INSTRUCTIONS TO FOLLOW | Write out exactly the lines below that run from the one containing "(** *** The loop over registered routes *)" through the one containing "unfold first_match. split.", both included, with no other lines.

══════════════════════════════

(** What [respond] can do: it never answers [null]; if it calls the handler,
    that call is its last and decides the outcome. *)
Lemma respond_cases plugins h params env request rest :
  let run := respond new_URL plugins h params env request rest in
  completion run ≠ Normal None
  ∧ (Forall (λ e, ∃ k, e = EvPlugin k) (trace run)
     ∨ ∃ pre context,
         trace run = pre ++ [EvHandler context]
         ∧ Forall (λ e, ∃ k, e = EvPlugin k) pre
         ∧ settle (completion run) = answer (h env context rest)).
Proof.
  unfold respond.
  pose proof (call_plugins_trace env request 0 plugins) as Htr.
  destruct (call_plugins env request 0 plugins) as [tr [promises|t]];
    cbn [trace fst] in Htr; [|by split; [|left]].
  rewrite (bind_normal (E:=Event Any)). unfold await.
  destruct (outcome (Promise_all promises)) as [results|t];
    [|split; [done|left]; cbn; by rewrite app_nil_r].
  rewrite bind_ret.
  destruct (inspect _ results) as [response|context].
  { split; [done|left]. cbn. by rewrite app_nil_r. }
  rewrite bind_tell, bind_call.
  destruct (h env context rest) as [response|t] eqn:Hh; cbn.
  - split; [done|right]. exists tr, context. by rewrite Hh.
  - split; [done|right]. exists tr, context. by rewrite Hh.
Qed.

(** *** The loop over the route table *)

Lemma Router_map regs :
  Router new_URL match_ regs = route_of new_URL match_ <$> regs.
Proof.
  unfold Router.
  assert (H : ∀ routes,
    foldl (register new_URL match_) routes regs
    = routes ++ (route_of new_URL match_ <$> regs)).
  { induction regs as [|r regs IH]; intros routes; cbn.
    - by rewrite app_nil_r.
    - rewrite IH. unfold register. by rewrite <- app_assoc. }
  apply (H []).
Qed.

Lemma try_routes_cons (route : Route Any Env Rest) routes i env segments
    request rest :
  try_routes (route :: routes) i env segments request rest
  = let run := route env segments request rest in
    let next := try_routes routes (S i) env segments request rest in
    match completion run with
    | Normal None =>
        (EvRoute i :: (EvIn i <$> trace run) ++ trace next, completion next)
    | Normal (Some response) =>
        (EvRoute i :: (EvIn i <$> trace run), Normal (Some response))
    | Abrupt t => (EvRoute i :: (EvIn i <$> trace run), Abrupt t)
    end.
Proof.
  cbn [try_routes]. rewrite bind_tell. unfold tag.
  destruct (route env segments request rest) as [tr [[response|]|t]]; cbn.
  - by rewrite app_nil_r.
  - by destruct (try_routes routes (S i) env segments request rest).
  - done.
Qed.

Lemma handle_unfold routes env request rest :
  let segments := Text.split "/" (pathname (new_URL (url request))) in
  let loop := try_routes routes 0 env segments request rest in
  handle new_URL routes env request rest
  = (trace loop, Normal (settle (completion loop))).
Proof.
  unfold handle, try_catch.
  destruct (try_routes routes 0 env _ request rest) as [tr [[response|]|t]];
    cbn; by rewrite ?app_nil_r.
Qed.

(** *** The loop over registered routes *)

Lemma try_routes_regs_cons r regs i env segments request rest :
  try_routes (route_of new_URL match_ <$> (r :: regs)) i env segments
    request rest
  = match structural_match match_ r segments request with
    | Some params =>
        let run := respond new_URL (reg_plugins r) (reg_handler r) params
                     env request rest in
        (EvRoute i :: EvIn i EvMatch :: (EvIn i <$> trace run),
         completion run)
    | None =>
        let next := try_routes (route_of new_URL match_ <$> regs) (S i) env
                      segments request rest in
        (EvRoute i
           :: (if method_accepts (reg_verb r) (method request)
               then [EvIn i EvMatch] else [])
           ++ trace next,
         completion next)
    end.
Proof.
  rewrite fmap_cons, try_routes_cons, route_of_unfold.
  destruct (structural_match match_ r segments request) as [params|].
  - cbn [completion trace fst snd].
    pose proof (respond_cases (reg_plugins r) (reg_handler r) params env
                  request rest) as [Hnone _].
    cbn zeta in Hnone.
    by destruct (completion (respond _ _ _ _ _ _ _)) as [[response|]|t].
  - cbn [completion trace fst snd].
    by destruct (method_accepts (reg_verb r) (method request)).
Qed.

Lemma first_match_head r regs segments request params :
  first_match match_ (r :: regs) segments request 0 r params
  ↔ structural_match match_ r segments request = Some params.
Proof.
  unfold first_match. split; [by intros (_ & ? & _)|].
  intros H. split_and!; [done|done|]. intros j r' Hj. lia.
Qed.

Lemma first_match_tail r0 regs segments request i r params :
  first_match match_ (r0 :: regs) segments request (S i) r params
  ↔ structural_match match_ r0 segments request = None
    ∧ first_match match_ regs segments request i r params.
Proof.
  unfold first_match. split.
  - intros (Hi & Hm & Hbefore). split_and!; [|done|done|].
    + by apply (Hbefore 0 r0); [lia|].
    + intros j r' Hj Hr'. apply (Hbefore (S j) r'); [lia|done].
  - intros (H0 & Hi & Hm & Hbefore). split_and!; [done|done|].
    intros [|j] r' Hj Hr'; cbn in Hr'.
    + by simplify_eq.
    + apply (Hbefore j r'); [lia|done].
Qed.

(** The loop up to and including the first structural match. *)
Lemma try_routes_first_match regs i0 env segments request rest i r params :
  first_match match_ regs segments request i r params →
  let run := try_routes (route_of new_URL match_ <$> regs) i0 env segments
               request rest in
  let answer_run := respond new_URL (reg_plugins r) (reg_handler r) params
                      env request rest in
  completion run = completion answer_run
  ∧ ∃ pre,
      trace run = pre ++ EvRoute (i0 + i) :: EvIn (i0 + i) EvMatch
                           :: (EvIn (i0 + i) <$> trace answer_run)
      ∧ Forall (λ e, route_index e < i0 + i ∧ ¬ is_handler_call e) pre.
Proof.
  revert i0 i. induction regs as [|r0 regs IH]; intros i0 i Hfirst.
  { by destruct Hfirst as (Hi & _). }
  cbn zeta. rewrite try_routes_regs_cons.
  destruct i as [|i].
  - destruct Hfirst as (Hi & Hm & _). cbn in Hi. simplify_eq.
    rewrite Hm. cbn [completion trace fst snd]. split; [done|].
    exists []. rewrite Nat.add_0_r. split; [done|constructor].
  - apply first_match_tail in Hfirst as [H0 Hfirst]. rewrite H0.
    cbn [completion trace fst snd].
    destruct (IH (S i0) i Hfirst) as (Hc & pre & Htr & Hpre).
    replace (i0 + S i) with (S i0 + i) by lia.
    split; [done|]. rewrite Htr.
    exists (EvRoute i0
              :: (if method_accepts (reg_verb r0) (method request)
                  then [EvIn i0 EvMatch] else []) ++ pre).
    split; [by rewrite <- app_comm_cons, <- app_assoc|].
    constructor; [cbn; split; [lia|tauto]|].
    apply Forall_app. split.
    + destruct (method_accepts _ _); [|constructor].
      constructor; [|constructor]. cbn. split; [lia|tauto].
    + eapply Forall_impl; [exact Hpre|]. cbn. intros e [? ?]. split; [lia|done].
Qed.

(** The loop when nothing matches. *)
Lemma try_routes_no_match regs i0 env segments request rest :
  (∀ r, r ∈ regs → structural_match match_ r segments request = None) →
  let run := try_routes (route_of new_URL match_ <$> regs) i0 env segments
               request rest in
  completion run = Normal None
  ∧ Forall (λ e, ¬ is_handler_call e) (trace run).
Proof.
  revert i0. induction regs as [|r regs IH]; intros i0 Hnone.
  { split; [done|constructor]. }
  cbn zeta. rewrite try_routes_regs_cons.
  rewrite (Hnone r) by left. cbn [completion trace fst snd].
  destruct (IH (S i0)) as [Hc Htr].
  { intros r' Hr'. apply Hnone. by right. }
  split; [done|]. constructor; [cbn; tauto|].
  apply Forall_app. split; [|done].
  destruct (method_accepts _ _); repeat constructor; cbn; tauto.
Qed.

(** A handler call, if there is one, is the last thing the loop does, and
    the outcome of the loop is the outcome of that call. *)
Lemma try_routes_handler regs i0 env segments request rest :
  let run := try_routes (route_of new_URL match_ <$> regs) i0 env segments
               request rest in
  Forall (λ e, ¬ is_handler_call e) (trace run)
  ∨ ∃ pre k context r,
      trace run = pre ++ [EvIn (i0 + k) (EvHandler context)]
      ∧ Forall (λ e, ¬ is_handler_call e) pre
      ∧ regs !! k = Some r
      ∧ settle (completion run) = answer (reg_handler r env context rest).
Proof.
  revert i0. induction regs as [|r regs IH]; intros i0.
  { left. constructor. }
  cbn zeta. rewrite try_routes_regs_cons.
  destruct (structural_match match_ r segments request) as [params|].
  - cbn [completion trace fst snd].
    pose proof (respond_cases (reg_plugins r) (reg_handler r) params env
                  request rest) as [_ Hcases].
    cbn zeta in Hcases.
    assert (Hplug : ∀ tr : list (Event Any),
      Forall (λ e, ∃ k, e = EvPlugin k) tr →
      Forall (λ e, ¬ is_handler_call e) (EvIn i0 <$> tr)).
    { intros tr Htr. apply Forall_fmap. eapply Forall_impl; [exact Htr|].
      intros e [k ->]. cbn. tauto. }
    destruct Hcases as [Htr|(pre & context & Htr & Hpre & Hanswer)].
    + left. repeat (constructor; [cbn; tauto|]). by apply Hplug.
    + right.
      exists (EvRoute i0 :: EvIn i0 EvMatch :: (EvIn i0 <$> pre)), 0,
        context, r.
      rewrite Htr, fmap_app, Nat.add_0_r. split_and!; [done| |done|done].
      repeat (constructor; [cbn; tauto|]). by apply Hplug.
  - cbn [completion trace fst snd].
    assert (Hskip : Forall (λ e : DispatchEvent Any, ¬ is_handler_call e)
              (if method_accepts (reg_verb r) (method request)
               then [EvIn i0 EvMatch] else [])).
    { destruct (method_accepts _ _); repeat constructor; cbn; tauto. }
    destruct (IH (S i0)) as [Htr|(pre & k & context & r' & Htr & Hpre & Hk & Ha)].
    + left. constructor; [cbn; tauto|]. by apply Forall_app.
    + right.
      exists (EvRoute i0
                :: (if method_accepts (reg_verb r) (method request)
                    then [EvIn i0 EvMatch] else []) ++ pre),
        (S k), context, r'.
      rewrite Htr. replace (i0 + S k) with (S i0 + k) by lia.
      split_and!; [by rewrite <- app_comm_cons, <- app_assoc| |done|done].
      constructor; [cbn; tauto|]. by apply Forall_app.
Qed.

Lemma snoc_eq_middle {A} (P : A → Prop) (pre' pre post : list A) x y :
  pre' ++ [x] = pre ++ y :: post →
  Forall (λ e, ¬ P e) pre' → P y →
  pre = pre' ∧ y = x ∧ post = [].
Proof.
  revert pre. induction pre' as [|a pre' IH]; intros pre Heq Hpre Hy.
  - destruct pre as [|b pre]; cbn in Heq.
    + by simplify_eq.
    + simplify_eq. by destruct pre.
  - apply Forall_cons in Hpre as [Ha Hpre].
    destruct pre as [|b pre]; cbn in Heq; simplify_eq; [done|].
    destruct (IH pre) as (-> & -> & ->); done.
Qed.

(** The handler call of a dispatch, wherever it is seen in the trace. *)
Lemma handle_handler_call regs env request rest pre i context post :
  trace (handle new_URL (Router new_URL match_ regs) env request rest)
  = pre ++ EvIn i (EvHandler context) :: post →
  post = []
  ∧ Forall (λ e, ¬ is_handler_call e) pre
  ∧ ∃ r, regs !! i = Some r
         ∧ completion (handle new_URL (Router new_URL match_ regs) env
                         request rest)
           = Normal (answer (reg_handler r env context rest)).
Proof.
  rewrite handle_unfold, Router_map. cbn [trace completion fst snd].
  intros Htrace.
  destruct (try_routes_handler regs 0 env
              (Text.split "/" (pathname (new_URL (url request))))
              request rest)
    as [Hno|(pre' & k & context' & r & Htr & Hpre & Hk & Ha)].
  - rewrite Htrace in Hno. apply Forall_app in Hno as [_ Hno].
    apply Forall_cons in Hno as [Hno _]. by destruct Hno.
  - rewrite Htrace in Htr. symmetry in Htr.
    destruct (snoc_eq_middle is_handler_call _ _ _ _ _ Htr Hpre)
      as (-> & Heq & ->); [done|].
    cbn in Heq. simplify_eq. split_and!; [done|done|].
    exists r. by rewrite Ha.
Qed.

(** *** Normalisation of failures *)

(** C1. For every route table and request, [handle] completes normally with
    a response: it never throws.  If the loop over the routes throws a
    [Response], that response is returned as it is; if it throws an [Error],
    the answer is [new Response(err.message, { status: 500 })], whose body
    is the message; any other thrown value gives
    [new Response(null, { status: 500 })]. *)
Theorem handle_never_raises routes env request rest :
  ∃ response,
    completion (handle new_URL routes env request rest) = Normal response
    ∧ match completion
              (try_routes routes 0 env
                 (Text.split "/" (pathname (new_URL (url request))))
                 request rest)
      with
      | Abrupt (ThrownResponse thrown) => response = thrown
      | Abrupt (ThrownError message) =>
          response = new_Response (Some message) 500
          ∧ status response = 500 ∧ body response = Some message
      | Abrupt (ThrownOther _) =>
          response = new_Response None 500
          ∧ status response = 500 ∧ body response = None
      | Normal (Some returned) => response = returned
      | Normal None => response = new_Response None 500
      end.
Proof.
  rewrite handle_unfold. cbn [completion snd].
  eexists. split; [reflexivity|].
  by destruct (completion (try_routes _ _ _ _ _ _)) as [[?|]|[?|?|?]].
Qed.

══════════════════════════════

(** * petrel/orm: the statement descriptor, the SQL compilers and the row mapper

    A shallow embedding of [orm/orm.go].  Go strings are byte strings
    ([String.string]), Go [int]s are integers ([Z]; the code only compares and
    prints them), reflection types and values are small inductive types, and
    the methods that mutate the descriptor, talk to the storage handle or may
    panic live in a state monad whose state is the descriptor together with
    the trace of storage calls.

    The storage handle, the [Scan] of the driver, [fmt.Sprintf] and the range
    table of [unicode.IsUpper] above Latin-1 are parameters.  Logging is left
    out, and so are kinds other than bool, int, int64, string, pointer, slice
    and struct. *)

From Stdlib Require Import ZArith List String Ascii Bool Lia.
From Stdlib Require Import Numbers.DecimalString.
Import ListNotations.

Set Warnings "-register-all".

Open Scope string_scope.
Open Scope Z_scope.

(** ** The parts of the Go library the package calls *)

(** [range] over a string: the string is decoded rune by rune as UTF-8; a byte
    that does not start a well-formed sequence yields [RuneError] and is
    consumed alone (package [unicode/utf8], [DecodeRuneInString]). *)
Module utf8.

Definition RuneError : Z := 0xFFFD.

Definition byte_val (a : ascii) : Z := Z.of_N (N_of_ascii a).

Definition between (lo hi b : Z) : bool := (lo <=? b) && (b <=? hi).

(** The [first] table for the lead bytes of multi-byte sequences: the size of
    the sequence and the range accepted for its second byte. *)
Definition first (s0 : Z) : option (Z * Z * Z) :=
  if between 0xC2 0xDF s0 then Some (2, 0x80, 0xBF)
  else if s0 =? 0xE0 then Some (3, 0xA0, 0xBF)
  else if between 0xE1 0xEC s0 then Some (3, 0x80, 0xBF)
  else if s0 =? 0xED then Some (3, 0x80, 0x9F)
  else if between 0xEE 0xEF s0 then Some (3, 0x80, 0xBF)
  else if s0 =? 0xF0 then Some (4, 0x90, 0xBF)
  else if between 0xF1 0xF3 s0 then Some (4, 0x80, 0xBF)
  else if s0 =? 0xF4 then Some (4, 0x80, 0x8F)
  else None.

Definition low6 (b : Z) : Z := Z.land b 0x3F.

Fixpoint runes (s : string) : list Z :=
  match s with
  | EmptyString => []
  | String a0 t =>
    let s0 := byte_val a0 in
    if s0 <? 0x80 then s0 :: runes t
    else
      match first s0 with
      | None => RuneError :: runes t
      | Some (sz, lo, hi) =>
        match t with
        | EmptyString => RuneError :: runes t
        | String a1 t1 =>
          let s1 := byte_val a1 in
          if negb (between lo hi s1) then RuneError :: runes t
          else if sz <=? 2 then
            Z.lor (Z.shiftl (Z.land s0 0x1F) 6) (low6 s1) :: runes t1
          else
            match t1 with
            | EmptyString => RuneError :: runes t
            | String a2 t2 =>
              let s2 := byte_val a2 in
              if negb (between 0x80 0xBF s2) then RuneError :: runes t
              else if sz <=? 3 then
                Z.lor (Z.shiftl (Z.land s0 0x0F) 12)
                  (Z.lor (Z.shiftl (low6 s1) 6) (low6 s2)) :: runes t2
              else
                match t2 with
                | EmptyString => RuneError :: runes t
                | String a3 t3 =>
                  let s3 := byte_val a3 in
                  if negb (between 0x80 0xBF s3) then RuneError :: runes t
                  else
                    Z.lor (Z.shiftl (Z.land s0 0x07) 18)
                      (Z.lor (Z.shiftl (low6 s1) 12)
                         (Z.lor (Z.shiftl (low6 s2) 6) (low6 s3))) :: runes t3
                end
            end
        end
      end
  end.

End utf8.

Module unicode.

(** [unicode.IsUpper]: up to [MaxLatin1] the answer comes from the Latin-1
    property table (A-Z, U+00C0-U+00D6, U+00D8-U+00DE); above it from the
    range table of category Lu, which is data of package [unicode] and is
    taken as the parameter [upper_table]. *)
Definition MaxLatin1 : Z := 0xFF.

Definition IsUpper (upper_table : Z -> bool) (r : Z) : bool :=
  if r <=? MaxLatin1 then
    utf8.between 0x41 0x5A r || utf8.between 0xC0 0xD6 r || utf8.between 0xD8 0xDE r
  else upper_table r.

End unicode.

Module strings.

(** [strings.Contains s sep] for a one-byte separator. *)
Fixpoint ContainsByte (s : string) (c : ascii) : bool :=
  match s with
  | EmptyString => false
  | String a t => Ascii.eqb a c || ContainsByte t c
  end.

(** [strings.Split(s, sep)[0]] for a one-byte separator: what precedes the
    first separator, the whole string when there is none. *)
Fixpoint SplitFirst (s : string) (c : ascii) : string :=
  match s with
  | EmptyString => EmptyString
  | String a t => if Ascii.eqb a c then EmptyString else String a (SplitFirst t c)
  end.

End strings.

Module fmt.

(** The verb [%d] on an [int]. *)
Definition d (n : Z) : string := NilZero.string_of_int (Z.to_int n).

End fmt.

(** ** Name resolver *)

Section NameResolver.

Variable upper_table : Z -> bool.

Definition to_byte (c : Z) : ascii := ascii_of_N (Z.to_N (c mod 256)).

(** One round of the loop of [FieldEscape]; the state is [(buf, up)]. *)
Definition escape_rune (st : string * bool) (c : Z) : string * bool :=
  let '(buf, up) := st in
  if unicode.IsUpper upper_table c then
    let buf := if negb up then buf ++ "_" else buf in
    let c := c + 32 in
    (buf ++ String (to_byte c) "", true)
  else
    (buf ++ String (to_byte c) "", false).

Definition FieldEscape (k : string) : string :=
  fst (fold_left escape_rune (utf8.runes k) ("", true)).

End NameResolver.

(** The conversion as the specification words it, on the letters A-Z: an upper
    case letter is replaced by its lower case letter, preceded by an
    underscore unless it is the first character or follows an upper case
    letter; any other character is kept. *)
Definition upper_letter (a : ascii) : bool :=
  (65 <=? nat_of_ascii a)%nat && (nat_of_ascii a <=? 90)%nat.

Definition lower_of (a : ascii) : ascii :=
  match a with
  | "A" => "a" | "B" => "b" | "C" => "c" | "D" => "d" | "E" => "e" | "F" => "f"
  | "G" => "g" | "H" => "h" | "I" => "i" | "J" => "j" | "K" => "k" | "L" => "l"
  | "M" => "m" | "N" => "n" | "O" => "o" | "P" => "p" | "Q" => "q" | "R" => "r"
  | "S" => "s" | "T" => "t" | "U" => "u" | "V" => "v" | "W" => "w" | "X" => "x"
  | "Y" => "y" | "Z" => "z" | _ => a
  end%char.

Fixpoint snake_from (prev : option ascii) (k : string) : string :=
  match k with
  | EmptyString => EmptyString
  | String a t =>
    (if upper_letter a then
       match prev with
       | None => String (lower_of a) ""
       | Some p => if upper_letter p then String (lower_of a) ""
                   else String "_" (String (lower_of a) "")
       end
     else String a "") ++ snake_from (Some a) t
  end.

══════════════════════════════

TASK RESPONSE |
(** *** The loop over registered routes *)

Lemma try_routes_regs_cons r regs i env segments request rest :
  try_routes (route_of new_URL match_ <$> (r :: regs)) i env segments
    request rest
  = match structural_match match_ r segments request with
    | Some params =>
        let run := respond new_URL (reg_plugins r) (reg_handler r) params
                     env request rest in
        (EvRoute i :: EvIn i EvMatch :: (EvIn i <$> trace run),
         completion run)
    | None =>
        let next := try_routes (route_of new_URL match_ <$> regs) (S i) env
                      segments request rest in
        (EvRoute i
           :: (if method_accepts (reg_verb r) (method request)
               then [EvIn i EvMatch] else [])
           ++ trace next,
         completion next)
    end.
Proof.
  rewrite fmap_cons, try_routes_cons, route_of_unfold.
  destruct (structural_match match_ r segments request) as [params|].
  - cbn [completion trace fst snd].
    pose proof (respond_cases (reg_plugins r) (reg_handler r) params env
                  request rest) as [Hnone _].
    cbn zeta in Hnone.
    by destruct (completion (respond _ _ _ _ _ _ _)) as [[response|]|t].
  - cbn [completion trace fst snd].
    by destruct (method_accepts (reg_verb r) (method request)).
Qed.

Lemma first_match_head r regs segments request params :
  first_match match_ (r :: regs) segments request 0 r params
  ↔ structural_match match_ r segments request = Some params.
Proof.
  unfold first_match. split; [by intros (_ & ? & _)|].
  intros H. split_and!; [done|done|]. intros j r' Hj. lia.
Qed.

Lemma first_match_tail r0 regs segments request i r params :
  first_match match_ (r0 :: regs) segments request (S i) r params
  ↔ structural_match match_ r0 segments request = None
    ∧ first_match match_ regs segments request i r params.
Proof.
  unfold first_match. split.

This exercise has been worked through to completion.